Mais recentemente, ao criar mecanismos para coibir a violência doméstica e familiar contra a mulher, a Lei n. 11.340/2006, denominada popularmente “Lei Maria da Penha”, veio com a missão de proporcionar instrumentos adequados para enfrentar um problema que aflige grande parte das mulheres no Brasil e no mundo, que é a violência de gênero, uma das formas mais preocupantes de violência, já que, na maioria das vezes, ocorre no seio familiar, local onde deveriam imperar o respeito e o afeto mútuos.

A “Lei Maria da Penha” deu concretude ao texto constitucional (art. 226, §8º, CF) e aos tratados e convenções internacionais de erradicação de todas as formas de violência contra a mulher, com a finalidade de mitigar, tanto quanto possível, esse tipo de violência doméstica e familiar (não só a violência física, mas também a psicológica, a sexual, a patrimonial, a social e a moral).

Preceituando que a violência doméstica e familiar contra a mulher constitui uma das formas de violação dos direitos humanos, a Lei n. 11.340/2006 estabeleceu, no art. 5º, que configura violência doméstica e familiar contra a mulher qualquer ação ou omissão baseada no gênero que lhe cause morte, lesão, sofrimento físico, sexual ou psicológico e dano moral ou patrimonial: I – no âmbito da unidade doméstica, compreendida como o espaço de convívio permanente de pessoas, com ou sem vínculo familiar, inclusive as esporadicamente agregadas; II – no âmbito da família, compreendida como a comunidade formada por indivíduos que são ou se consideram aparentados, unidos por laços naturais, por afinidade ou por vontade expressa; III – em qualquer relação íntima de afeto, na qual o agressor conviva ou tenha convivido com a ofendida, independentemente de coabitação.

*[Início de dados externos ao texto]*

(** *** Loading the chunks of an access *)

Lemma load_chunks_spec t start d n : ∀ i c, wf c → coherent c → 0 ≤ i → 0 ≤ t → 0 ≤ start →
  start + i + Z.of_nat n ≤ chunks c → t * chunks c + chunks c ≤ chunk_bound c →
  (d = true → ∀ j, i ≤ j < i + Z.of_nat n → ¬ clean_hit c t (start + j)) →
  (∀ j, 0 ≤ j < i → resident c t (start + j) d) →
  match load_chunks_loop t start i n d c with
  | Ok _ c' => keeps c c' ∧ ∀ j, 0 ≤ j < i + Z.of_nat n → resident c' t (start + j) d
  | Err _ _ => True
  | Stop _ => False
  end.
Proof.
  induction n as [|n IH]; intros i c Hwf Hco Hi Ht Hst Hend Hb Hclean Hbefore.
  { cbn. split; [by split_and!|]. intros j Hj. apply Hbefore. lia. }
  cbn [load_chunks_loop]. erewrite bind_run by reflexivity. cbv beta.
  pose proof (wf_num c Hwf) as Hnum. pose proof (wf_cib c Hwf) as Hcib.
  assert (chunks c ≤ 2 ^ 50) as Hk by (apply Z.pow_le_mono_r; lia).
  erewrite bind_run by (apply lift_Ok; split; [apply uadd_ok; lia|done]). cbv beta.
  rewrite (proj2 (Z.ltb_ge _ _)) by lia. rewrite bind_unfold.
  assert (0 ≤ start + i < chunks c) as Hid by lia.
  pose proof (load_chunk_spec c t (start + i) d Hwf Hco Hid Ht ltac:(lia)) as Hload.
  specialize (Hload (λ E, Hclean E i ltac:(lia))).
  destruct (load_chunk t (start + i) d c) as [[] c1|e c1|w]; [|done|done].
  destruct Hload as (Hkeep & Hres & Hoth). pose proof Hkeep as ((Eb & Ec & _) & Hco1 & _).
  pose proof (same_wf _ _ (proj1 Hkeep) Hwf) as Hwf1. unfold chunk_bound in *.
  assert (∀ j, 0 ≤ start + j → j ≠ i → metadata c1 !! Z.to_nat (start + j) = metadata c !! Z.to_nat (start + j)) as Hsame.
  { intros j Hj Hne. apply Hoth. lia. }
  assert (d = true → ∀ j, i + 1 ≤ j < i + 1 + Z.of_nat n → ¬ clean_hit c1 t (start + j)) as Hclean1.
  { intros Hd j Hj (md & Hmd & Hrest). rewrite Hsame in Hmd by lia. apply (Hclean Hd j); [lia|]. by exists md. }
  assert (∀ j, 0 ≤ j < i + 1 → resident c1 t (start + j) d) as Hbefore1.
  { intros j Hj. destruct (decide (j = i)) as [->|Hne]; [done|].
    destruct (Hbefore j ltac:(lia)) as (md & Hmd & Hrest). exists md. by rewrite Hsame by lia. }
  specialize (IH (i + 1) c1 Hwf1 Hco1 ltac:(lia) Ht Hst). rewrite Eb, Ec in IH.
  specialize (IH ltac:(lia) Hb Hclean1 Hbefore1).
  destruct (load_chunks_loop t start (i + 1) n d c1) as [[] c2|e c2|w]; [|done|done].
  destruct IH as [Hkeep2 Hres2]. split; [by eapply cache_keeps_trans|]. intros j Hj. apply Hres2. lia.
Qed.

(** *** Accesses *)

(** The byte that a block address and an offset name. *)
Definition byte_of c (address byte_offset : Z) : Z := address * block_size c + byte_offset.

(** The access stays in the chunks that are loaded for it: it starts early enough in its first chunk, and its
    chunks have the same tag. *)
Definition fits c (address byte_offset n : Z) : Prop :=
  let a := byte_of c address byte_offset in
  let k := div_ceil n PAGE_SIZE in
  0 ≤ address ∧ 0 ≤ byte_offset ∧ 0 ≤ n ∧ address + byte_offset / block_size c < U64
  ∧ a mod PAGE_SIZE + n ≤ k * PAGE_SIZE ∧ slot c a + k ≤ chunks c.

Lemma byte_split c g o : wf c → 0 ≤ o →
  let a := byte_of c g o in let g' := g + o / block_size c in
  tag_of c (g' * block_size c) = tag_of c a ∧ slot c (g' * block_size c) = slot c a
  ∧ g' mod 2 ^ block_offset_bits c * block_size c + o mod block_size c = a mod PAGE_SIZE.
Proof.
  intros Hwf Ho a g'. pose proof (wf_block c Hwf) as Hblk. pose proof (bob_pos c Hwf) as HB.
  assert (0 < block_size c) as Hbs by pnia. unfold tag_of, slot.
  assert (a = g' * block_size c + o mod block_size c) as Ha.
  { subst a g'. unfold byte_of. pose proof (Z.div_mod o (block_size c)). lia. }
  pose proof (Z.mod_pos_bound o (block_size c) Hbs) as Hm.
  assert (∀ r, 0 ≤ r < block_size c → (g' * block_size c + r) / PAGE_SIZE = g' / 2 ^ block_offset_bits c) as Hdiv.
  { intros r Hr. rewrite <- Hblk, <- Z.div_div by lia. rewrite Z.div_add_l, (Z.div_small r) by lia.
    by rewrite Z.add_0_r. }
  assert (g' * block_size c / PAGE_SIZE = a / PAGE_SIZE) as ->.
  { rewrite Ha, (Hdiv _ Hm). rewrite <- (Hdiv 0) by lia. by rewrite Z.add_0_r. }
  split_and!; [done|done|]. pose proof (Z.div_mod a PAGE_SIZE ltac:(done)) as Hdm.
  pose proof (Z.div_mod g' (2 ^ block_offset_bits c) ltac:(lia)) as Hgm.
  rewrite Ha, (Hdiv _ Hm) in Hdm. rewrite <- Ha in Hdm. rewrite <- Hblk in Hdm at 1. nia.
Qed.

No parágrafo único, inclusive, ficou estabelecido que as relações pessoais enunciadas no art. 5º independem de orientação sexual, prevendo a lei, portanto, expressamente, sua incidência também à família homoafetiva.

O legislador, portanto, fixou o âmbito espacial para a tutela da violência doméstica e familiar contra a mulher, o qual compreende as relações de casamento, união estável, família monoparental, família homoafetiva, família adotiva, vínculos de parentesco em sentido amplo, introduzindo, ainda, a ideia de família de fato, compreendendo essa as pessoas que não têm vínculo jurídico familiar, considerando-se, entretanto, aparentados (amigos próximos, agregados etc.).

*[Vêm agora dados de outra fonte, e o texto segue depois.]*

(** One round of the loop of [alloc_memory], on the tables and frames. *)
Lemma one_round own t pt v V a ka n : forest R (owned own) t → isolated own (tables t) →
  user (level0_table pt) → high_addresses pt = false → fresh_range pt v (tables t) a n →
  (∀ kb, ka = Some kb → fresh_range kernel_table V (tables t) kb n) → 1 ≤ n →
  (∀ pa m a', try_alloc_contig n (frames t) = Ok (pa, m) a' → run_aligned pa a ka m = true) →
  match try_alloc_contig n (frames t) with
  | Ok (pa, m) a' => 1 ≤ m ≤ n ∧
      match map_range pt pa a m true user_options (set_frames t a') with
      | Ok _ t2 =>
          match ka with
          | None => ∃ own', grown pt a ka m own t own' t2
          | Some kb =>
              match map_range kernel_table pa kb m true user_options t2 with
              | Ok _ t3 => ∃ own', grown pt a ka m own t own' t3
              | Err _ t3 => ∃ own', consistent pt a ka m own t own' t3
              | Stop _ => False
              end
          end
      | Err _ t2 => ∃ own', consistent pt a ka m own t own' t2
      | Stop _ => False
      end
  | Err _ a' => a' = frames t
  | Stop _ => False
  end.
Proof.
  intros Hf Hiso Hu Hh Hfr Hkfr Hn Hrun.
  pose proof (try_alloc_contig_run (frames t) n (proj1 (forest_frames _ _ _ Hf))) as Ho.
  destruct (try_alloc_contig n (frames t)) as [[pa m] a'|e a'|w] eqn:Ha; cbn in Ho.
  2: { by destruct e; [destruct Ho..|]. }
  2: { pose proof (tr_top _ _ _ _ (proj1 Hfr)). pose proof (tr_usize _ _ _ _ (proj1 Hfr)).
       destruct w; [|done..]. unfold PAGE_SIZE, is_usize in *. lia. }
  destruct (take_frames own t n pa m a' Hf Ha) as (Hm & Hp0 & Hpal & Hpe & Hfree & Hf1).
  destruct (run_aligned_iff pa a ka m) as [Hbl Hbl']. destruct (Hbl (Hrun _ _ _ eq_refl)) as [Hblu Hblk].
  split; [done|]. pose proof (grow_user own t (set_frames t a') t pt v pa a n m Hf Hiso Hu Hh Hfr Hm
    Hblu Hp0 Hpal Hpe Hfree Hf1 eq_refl) as Hg.
  destruct (map_range pt pa a m true user_options _) as [[] t2|e t2|w]; [| |done].
  - destruct Hg as (Hg & _ & Hmap). destruct ka as [kb|]; [|by eexists].
    pose proof (grow_kernel _ _ _ _ _ _ V _ _ kb n m Hg Hu Hh Hmap Hfr (Hkfr _ eq_refl) Hm (Hblk _ eq_refl) Hp0 Hpal
      Hpe Hfree) as Hgk.
    destruct (map_range kernel_table _ _ _ _ _ _) as [[] t3|e t3|w]; [..|done]; by eexists.
  - destruct Hg as [own' [H1 H2 H3 H4]]. exists own'. split; [done..|].
    eapply keeps_widen; [exact H4|done|done].
Qed.

(** What is left to map is still fresh after a round. *)
Lemma fresh_rest pt v V a ka n m T T' : user (level0_table pt) → high_addresses pt = false →
  fresh_range pt v T a n → (∀ kb, ka = Some kb → fresh_range kernel_table V T kb n) → 0 ≤ m < n →
  keeps pt a ka m T T' →
  fresh_range pt v T' (a + m * PAGE_SIZE) (n - m) ∧
  ∀ kb, shift_by ka m = Some kb → fresh_range kernel_table V T' kb (n - m).
Proof.
  intros Hu Hh Hfr Hkfr Hm Hk. destruct (Huser _ Hu) as [HRu Hne].
  destruct (fresh_split _ _ _ _ _ m Hfr ltac:(lia) ltac:(lia)) as [_ Hfr2].
  destruct (Hfr2 ltac:(lia)) as [Htk Hun]. split.
  - split; [done|]. intros p Hp. rewrite <- (Hun p Hp).
    destruct (taken_in _ _ _ _ p Htk ltac:(lia)) as [Hup Htag].
    apply Hk; [done|done| |done|intros [_ ?]; lia|by intros kb _ [? _]].
    intros _. rewrite Htag. apply Htk.
  - intros kb Hkb. destruct ka as [kb0|]; [|done]. injection Hkb as <-.
    destruct (fresh_split _ _ _ _ _ m (Hkfr _ eq_refl) ltac:(lia) ltac:(lia)) as [_ Hkfr2].
    destruct (Hkfr2 ltac:(lia)) as [Hktk Hkun]. split; [done|]. intros p Hp. rewrite <- (Hkun p Hp).
    destruct (taken_in _ _ _ _ p Hktk ltac:(lia)) as [Hup Htag].
    apply Hk; [done|done|congruence| |intros [? _]; congruence|intros kb' [= <-] [_ ?]; lia].
    intros _. rewrite Htag. pose proof (tr_tag _ _ _ _ Hktk) as Ht. by rewrite Hkh in Ht.
Qed.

Não obstante essa proteção trazida à mulher pela Lei Maria da Penha, no âmbito da chamada tutela dos vulneráveis, denotando a verdadeira essência do princípio da igualdade, diversos julgados insistiam em aplicar o princípio da insignificância aos casos de violência doméstica, chegando ao Superior Tribunal de Justiça inúmeros recursos, cujas decisões culminaram com a edição da recente Súmula 589.

Portanto, nos casos de violência contra a mulher no âmbito das relações domésticas descabe a aplicação do princípio da insignificância, descabendo também, por força da outra súmula no mesmo azo aprovada, a substituição da pena privativa de liberdade por penas restritivas de direitos, dando mostras o Superior Tribunal de Justiça de que, quando a educação não se faz suficiente para balizar o respeito à integridade da mulher, a sanção penal deve ser aplicada com o devido rigor.